──────── Task inputs

(** Modelled from the spec: [Base58.encode] of the absent [base58.py],
    [encode(bytes) -> string | Error{LengthExceeded}], with the length
    constraint enforced internally.  On empty data it raises: the spec's
    empty output is not what the program does, whose tests require an error
    (test_cli.py, test_encode_empty_string; api_usage.py lists empty bytes
    among the error cases). *)
Definition encode (data : bytes) : result Base58Error str :=
  match data with
  | [] => Err EmptyInput
  | _ :: _ =>
      if (MAX_ENCODE_LENGTH <? length data)%nat
      then Err (LengthExceeded (length data) MAX_ENCODE_LENGTH)
      else Ok (encode_digits data)
  end.

(** Modelled from the spec: "the maximum encoded-length achievable by
    encoding the maximum-length byte input", the length of the encoding of
    [MAX_ENCODE_LENGTH] bytes [0x61]. *)
Definition MAX_DECODE_LENGTH : nat :=
  length (encode_digits (repeat Byte.x61 MAX_ENCODE_LENGTH)).

(** The first character outside the alphabet, with its position. *)
Fixpoint first_invalid (pos : nat) (text : str) : option (char * nat) :=
  match text with
  | [] => None
  | c :: rest =>
      match char_value c with
      | Some _ => first_invalid (S pos) rest
      | None => Some (c, pos)
      end
  end.

Definition digit_value (c : char) : N :=
  match char_value c with
  | Some v => v
  | None => 0%N
  end.
Lemma insert_swaps_on_simulates (nd : nat) (creg : nat) (l : Layout)
    (pairs : result (list (nat * nat))) (σ : list DAGCircuit) (d : DAGCircuit) :
  nd < length σ →
  simulates (insert_swaps_on nd creg l pairs) σ
    (ps ← pairs; insert_swaps (store_at σ d nd l) ps)
    (fun l' σ' st' => frame nd σ σ' ∧ st' = store_at σ' d nd l').
Proof.
  intros Hlt. unfold simulates, insert_swaps_on, insert_swaps.
  unfold mbind at 1 2 3 4 5 6 7 8. unfold prog_bind, new_DAGCircuit, add_qreg, update.
  unfold lift at 1.
  destruct pairs as [ps|e]; [|done]. cbn [mbind result_bind rbind].
  unfold lift at 1. cbn [store_at current_layout new_dag].
  destruct (swap_layer l ps) as [layer|e]; [|done]. cbn [mbind result_bind rbind].
  unfold apply_operations_back, update, get.
  set (σ1 := <[length σ := _]> (<[length σ := _]> (σ ++ [empty_circuit]))).
  assert (Hnew : deref σ1 nd = deref σ nd).
  { unfold σ1. rewrite !deref_insert_ne by lia. by apply deref_app. }
  assert (Hlayer : nodes (deref σ1 (length σ)) = layer).
  { unfold σ1. rewrite deref_insert.
    - rewrite deref_insert; [|rewrite length_app; simpl; lia].
      by rewrite deref_new.
    - rewrite length_insert, length_app. simpl. lia. }
  rewrite Hnew. unfold lift at 1.
  destruct (reorder_bits l (qreg (deref σ nd))) as [order|e]; [|done].
  cbn [mbind result_bind rbind]. unfold compose_on. rewrite Hnew, Hlayer.
  destruct (compose (qreg (deref σ nd)) order layer) as [placed|e]; [|done].
  cbn [mbind result_bind rbind]. unfold lift.
  destruct (apply_swaps l ps) as [l'|e]; [|done]. cbn [mbind result_bind rbind].
  assert (Hlen : length σ1 = S (length σ)).
  { unfold σ1. rewrite !length_insert, length_app. simpl. lia. }
  split.
  - split.
    + rewrite length_insert. lia.
    + intros r' Hr' Hne. rewrite deref_insert_ne by done.
      unfold σ1. rewrite !deref_insert_ne by lia. by apply deref_app.
  - unfold store_at. f_equal. rewrite deref_insert; [done | lia].
Qed.

Lemma route_gate_on_simulates (h : HERR) (nd : nat) (creg : nat) (l : Layout)
    (gate : DAGOpNode) (σ : list DAGCircuit) (d : DAGCircuit) :
  nd < length σ →
  simulates (route_gate_on h nd creg l gate) σ
    (route_gate h (store_at σ d nd l) gate)
    (fun l' σ' st' => frame nd σ σ' ∧ st' = store_at σ' d nd l').
Proof.
  intros Hlt. unfold route_gate_on, route_gate.
  cbn [store_at current_layout].
  assert (Hlift : ∀ (A : Type) (x : result A) (k : A → Prog Layout)
                    (k' : A → result Store),
    (∀ a, simulates (k a) σ (k' a)
            (fun l' σ' st' => frame nd σ σ' ∧ st' = store_at σ' d nd l')) →
    simulates (a ← lift x; k a) σ (a ← x; k' a)
      (fun l' σ' st' => frame nd σ σ' ∧ st' = store_at σ' d nd l')).
  { intros A [a|e] k k' Hk; [apply Hk | done]. }
  apply Hlift. intros p0. apply Hlift. intros p1. apply Hlift. intros [edge|].
  - pose proof (insert_swaps_on_simulates nd creg l
                  (swapPath ← find_shortest_path h (p0, p1) edge;
                   Ok (path_hops swapPath.1 ++ path_hops swapPath.2)) σ d Hlt) as Hs.
    by destruct (find_shortest_path h (p0, p1) edge).
  - apply Hlift. intros dist. destruct (negb (dist =? 1)).
    + pose proof (insert_swaps_on_simulates nd creg l
                    (path ← shortest_undirected_path (couplingMap h) p0 p1;
                     Ok (hops path (length path - 2))) σ d Hlt) as Hs.
      by destruct (shortest_undirected_path (couplingMap h) p0 p1).
    + split; [apply frame_refl | done].
Qed.
(** When no pattern matched and the text holds a closing tag, the
    extractor returns what rule 4 of the specification says, which is
    nothing. *)
Lemma extract_as_specified (output : str) :
  first_match patterns output = None ->
  contains END_HTML output = true ->
  extract_html_from_output output = fallback_as_specified output
  /\ extract_html_from_output output = None.
Proof.
  intros Hnone Hend.
  pose proof (whole_output_is_no_document output Hnone) as H.
  unfold extract_html_from_output in *. rewrite Hnone in *.
  rewrite <- (whole_output_as_specified output Hend).
  split; [reflexivity|].
  destruct (whole_output output); [|reflexivity].
  destruct H as [H _]. congruence.
Qed.

(** C2, where the code departs from it.  The text has a doctype token
    and no closing html tag.  No pattern matches, and rule 4 of the
    specification gives nothing, there being no closing tag; in the
    code [rfind] answers -1, the end is taken to be 6, and the first
    six characters of the text are returned. *)
Theorem whole_output_without_closing_tag :
  let output := lit "<!DOCTYPE html><html><body>Hi</body>" in
  first_match patterns output = None
  /\ contains DOCTYPE output = true
  /\ contains END_HTML output = false
  /\ rfind END_HTML output = (-1)%Z
  /\ fallback_as_specified output = None
  /\ extract_html_from_output output = Some (lit "<!DOCT").
Proof. vm_compute. repeat split. Qed.

(** Two texts that agree up to the case of their letters give
    documents that agree up to case whenever a pattern matches one of
    them. *)
Lemma extract_ci_when_matched (s s' : str) :
  ci_eq s s' ->
  first_match patterns s <> None ->
  ci_result (extract_html_from_output s) (extract_html_from_output s').
Proof.
  intros Hs Hm. pose proof (first_match_ci patterns s s' Hs) as H.
  unfold extract_html_from_output.
  destruct (first_match patterns s); [|congruence].
  destruct (first_match patterns s'); [exact H | contradiction].
Qed.

(** C3, where the code departs from it.  Two texts that differ only in
    the casing of the doctype token, on which no pattern matches: the
    code after the loop looks for the token as it is written in the
    source, finds it in the first text and not in the second, and the
    results differ. *)
Theorem whole_output_is_case_sensitive :
  let upper := lit "<!DOCTYPE html><html><body>Hi</body>" in
  let lower := lit "<!doctype html><html><body>Hi</body>" in
  ci_eq upper lower
  /\ first_match patterns upper = None
  /\ first_match patterns lower = None
  /\ extract_html_from_output upper = Some (lit "<!DOCT")
  /\ extract_html_from_output lower = None.
Proof. vm_compute. repeat split. Qed.

(* ================================================================== *)
(** ** Which fence rule 1 finds *)
(* ================================================================== *)

Lemma startswith_app_long (p a b : str) :
  (List.length p <= List.length a)%nat ->
  startswith p (a ++ b) = startswith p a.
Proof.
  revert a. induction p as [|c p IH]; intros a H.
  - now destruct a, b.
  - destruct a as [|x a]; [simpl in H; lia|].
    simpl in *. rewrite IH by lia. reflexivity.
Qed.

Lemma contains_skipn (sub s : str) (k : nat) :
  contains sub (skipn k s) = true -> contains sub s = true.
Proof.
  revert s. induction k as [|k IH]; intros [|x s] H; simpl in *;
    try exact H.
  rewrite (IH _ H). apply orb_true_r.
Qed.

(** An occurrence that begins at [k] and ends within [a] is an
    occurrence in [a]. *)
Lemma startswith_window (p a b : str) (k : nat) :
  (k + List.length p <= List.length a)%nat ->
  startswith p (skipn k (a ++ b)) = true -> contains p a = true.
Proof.
  intros Hk H. apply (contains_skipn p a k), startswith_contains.
  rewrite skipn_app in H.
  rewrite startswith_app_long in H; [exact H|].
  rewrite length_skipn. lia.
Qed.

────────────────

▶ Problem:
From the entries above, write out only the lines starting at the line that holds "destruct (reorder_bits l" and ending at the line that holds "(route_gate h (store_at σ d nd l) gate)", keeping both and matching them exactly.

▶ Written response:
  destruct (reorder_bits l (qreg (deref σ nd))) as [order|e]; [|done].
  cbn [mbind result_bind rbind]. unfold compose_on. rewrite Hnew, Hlayer.
  destruct (compose (qreg (deref σ nd)) order layer) as [placed|e]; [|done].
  cbn [mbind result_bind rbind]. unfold lift.
  destruct (apply_swaps l ps) as [l'|e]; [|done]. cbn [mbind result_bind rbind].
  assert (Hlen : length σ1 = S (length σ)).
  { unfold σ1. rewrite !length_insert, length_app. simpl. lia. }
  split.
  - split.
    + rewrite length_insert. lia.
    + intros r' Hr' Hne. rewrite deref_insert_ne by done.
      unfold σ1. rewrite !deref_insert_ne by lia. by apply deref_app.
  - unfold store_at. f_equal. rewrite deref_insert; [done | lia].
Qed.

Lemma route_gate_on_simulates (h : HERR) (nd : nat) (creg : nat) (l : Layout)
    (gate : DAGOpNode) (σ : list DAGCircuit) (d : DAGCircuit) :
  nd < length σ →
  simulates (route_gate_on h nd creg l gate) σ
    (route_gate h (store_at σ d nd l) gate)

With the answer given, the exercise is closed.